#### [Your instructions]
Go through the data below line by line and report how many lines contain "firstn", giving only that figure.

Records from a dataset
..........

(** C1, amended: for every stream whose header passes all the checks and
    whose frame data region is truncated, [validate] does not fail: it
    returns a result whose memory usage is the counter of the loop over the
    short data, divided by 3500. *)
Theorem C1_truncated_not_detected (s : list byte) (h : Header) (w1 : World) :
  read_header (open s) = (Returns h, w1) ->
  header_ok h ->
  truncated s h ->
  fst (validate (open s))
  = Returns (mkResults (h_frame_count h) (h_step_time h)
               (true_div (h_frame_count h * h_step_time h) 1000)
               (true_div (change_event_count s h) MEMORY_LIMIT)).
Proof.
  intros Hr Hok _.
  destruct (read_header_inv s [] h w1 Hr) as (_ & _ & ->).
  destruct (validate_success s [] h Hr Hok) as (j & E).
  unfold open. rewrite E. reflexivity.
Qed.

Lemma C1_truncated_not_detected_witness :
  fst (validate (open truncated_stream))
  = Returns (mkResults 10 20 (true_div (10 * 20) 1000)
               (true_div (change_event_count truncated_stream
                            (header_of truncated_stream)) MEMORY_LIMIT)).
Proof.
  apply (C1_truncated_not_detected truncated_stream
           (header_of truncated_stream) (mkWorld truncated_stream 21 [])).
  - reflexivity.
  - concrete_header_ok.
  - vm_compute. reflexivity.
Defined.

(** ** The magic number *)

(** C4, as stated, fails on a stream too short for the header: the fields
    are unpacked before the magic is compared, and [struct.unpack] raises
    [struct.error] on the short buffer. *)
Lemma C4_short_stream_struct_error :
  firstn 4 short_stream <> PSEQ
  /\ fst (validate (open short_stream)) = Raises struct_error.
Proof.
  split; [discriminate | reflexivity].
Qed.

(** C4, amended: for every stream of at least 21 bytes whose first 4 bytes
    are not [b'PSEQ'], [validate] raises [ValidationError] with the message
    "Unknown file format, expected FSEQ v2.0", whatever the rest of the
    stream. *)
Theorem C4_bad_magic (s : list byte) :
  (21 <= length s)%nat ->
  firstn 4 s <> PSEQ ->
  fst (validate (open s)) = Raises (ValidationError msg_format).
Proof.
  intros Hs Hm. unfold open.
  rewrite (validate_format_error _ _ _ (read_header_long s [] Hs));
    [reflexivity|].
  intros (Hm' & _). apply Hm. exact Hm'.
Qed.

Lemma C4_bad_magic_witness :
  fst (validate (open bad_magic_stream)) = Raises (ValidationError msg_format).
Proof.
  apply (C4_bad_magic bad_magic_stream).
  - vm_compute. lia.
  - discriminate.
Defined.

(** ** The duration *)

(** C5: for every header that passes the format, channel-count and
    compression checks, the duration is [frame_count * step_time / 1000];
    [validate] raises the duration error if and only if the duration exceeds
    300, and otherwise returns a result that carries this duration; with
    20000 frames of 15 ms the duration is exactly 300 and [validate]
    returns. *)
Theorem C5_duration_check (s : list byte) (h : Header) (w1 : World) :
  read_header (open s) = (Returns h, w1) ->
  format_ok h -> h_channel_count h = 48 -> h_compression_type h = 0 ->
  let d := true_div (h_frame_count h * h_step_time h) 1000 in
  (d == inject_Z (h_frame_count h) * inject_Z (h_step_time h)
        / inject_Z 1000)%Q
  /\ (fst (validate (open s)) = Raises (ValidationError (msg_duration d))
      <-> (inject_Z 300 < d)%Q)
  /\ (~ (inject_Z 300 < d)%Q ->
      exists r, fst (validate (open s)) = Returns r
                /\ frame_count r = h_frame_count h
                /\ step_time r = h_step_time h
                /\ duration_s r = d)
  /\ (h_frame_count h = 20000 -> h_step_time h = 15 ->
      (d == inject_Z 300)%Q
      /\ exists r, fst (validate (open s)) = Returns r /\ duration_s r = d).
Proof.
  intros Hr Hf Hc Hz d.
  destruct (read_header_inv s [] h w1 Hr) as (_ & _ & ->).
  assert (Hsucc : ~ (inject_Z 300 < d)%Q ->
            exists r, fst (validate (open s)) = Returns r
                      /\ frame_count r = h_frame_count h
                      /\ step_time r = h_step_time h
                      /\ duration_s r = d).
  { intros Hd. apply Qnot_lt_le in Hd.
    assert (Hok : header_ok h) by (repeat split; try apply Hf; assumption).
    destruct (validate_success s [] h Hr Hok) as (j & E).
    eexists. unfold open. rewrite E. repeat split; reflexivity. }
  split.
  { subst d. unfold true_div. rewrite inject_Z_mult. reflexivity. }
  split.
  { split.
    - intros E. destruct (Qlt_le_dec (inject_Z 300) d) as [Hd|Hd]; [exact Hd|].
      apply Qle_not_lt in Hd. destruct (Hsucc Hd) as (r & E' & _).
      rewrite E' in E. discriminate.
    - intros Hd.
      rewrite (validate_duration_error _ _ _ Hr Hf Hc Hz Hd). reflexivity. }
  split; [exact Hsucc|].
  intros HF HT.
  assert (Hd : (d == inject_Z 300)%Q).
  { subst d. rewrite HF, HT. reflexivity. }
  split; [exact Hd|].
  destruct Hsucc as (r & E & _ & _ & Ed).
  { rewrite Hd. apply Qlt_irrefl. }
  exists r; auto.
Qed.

..........

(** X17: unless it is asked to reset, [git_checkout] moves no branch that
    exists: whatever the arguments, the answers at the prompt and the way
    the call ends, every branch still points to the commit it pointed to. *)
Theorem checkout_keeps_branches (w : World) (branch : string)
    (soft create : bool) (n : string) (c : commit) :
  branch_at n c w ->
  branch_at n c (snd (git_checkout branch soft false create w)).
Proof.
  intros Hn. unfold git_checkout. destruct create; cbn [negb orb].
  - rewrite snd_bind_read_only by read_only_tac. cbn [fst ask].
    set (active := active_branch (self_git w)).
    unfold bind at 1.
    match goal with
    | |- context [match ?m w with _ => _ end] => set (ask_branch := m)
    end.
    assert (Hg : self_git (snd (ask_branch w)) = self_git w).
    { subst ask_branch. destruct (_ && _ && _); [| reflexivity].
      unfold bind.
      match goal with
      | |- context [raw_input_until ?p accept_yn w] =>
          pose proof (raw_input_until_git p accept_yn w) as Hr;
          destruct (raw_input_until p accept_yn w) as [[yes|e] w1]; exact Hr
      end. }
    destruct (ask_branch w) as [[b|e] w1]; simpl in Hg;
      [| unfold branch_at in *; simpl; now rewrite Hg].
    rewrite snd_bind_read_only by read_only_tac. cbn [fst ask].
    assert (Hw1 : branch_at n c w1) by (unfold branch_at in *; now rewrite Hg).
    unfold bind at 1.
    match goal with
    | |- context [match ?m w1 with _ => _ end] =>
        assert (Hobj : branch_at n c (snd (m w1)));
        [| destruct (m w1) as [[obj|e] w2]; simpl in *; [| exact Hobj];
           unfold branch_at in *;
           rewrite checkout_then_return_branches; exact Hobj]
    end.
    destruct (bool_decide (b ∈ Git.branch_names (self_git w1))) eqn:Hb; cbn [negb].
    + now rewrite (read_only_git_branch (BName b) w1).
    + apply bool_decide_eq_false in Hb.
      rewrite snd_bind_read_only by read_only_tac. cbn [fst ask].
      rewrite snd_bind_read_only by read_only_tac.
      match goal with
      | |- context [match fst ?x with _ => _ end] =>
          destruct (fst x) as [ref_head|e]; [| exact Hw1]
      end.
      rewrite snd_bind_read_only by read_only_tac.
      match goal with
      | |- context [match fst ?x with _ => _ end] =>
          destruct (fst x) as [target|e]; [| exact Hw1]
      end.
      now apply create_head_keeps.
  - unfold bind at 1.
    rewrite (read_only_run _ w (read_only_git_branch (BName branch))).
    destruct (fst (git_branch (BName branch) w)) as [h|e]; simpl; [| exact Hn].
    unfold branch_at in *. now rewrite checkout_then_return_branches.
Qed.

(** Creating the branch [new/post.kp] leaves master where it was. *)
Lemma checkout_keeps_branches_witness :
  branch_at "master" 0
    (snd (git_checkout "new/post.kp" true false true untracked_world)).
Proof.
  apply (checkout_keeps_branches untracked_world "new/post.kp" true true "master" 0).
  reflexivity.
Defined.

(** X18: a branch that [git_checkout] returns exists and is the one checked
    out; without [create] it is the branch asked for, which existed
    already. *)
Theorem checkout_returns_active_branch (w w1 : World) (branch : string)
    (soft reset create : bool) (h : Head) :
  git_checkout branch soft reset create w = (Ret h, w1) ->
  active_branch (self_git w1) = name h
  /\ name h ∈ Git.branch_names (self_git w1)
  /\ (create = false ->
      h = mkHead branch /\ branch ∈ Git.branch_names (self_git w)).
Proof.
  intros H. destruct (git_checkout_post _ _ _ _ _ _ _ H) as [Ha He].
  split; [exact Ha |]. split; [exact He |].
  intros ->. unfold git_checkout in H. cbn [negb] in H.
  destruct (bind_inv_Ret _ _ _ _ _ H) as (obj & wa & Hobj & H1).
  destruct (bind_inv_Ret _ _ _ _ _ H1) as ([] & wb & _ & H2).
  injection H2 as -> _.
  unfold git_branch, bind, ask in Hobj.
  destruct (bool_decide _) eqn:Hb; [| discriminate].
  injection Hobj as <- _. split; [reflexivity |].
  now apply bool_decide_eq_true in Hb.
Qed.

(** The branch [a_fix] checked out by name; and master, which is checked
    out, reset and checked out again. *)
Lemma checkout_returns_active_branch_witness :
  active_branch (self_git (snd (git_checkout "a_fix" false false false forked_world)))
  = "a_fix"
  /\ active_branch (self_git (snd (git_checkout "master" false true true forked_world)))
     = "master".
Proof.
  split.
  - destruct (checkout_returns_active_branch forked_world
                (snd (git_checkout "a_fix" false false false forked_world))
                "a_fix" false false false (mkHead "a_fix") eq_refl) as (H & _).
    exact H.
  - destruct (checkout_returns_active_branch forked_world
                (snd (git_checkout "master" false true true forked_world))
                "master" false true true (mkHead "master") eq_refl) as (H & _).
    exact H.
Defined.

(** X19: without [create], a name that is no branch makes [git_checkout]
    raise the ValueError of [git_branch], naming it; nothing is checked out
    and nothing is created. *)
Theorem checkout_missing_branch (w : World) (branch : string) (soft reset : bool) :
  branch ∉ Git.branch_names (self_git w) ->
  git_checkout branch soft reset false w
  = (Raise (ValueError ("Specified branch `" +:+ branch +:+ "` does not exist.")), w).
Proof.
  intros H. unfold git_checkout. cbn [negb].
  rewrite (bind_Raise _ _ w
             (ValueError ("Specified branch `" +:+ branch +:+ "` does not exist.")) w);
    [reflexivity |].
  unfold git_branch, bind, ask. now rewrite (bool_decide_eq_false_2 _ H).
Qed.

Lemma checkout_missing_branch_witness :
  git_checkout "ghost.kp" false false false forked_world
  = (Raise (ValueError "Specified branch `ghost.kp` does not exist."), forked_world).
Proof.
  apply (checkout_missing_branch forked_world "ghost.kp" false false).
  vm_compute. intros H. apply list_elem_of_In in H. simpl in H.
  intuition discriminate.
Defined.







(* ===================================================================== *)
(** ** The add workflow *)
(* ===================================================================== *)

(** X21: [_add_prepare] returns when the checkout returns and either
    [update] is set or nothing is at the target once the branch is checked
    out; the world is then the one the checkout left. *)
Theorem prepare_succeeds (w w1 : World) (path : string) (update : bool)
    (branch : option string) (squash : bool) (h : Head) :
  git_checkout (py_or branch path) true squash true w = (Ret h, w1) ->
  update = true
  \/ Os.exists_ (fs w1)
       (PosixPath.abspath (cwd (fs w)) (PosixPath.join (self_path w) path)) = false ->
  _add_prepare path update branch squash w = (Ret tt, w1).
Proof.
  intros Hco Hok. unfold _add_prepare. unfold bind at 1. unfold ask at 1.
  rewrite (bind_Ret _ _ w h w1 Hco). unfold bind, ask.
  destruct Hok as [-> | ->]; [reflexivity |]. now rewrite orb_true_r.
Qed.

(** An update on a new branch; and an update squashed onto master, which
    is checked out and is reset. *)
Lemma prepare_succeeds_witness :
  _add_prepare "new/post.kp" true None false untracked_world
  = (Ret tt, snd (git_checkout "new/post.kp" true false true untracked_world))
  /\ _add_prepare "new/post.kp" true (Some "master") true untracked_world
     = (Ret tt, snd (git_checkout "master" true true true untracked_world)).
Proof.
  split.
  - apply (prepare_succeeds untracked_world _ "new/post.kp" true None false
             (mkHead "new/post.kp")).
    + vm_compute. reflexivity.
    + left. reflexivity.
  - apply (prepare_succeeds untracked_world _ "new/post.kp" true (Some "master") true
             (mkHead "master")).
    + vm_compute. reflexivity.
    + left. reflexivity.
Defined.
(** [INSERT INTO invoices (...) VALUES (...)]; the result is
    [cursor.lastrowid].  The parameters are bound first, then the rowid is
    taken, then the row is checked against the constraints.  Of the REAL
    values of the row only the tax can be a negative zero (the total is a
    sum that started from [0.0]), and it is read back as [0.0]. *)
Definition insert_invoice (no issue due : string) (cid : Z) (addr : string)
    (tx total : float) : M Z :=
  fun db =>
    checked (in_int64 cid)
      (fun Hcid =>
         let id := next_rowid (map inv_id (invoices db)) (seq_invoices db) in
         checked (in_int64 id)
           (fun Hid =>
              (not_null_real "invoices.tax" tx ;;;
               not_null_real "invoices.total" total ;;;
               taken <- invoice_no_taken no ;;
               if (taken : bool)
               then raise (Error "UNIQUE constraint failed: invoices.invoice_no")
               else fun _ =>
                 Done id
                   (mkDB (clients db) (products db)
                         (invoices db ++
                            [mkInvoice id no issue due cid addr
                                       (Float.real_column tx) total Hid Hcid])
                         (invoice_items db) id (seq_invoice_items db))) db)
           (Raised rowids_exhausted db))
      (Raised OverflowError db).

..........

#### [Answer to this problem]
2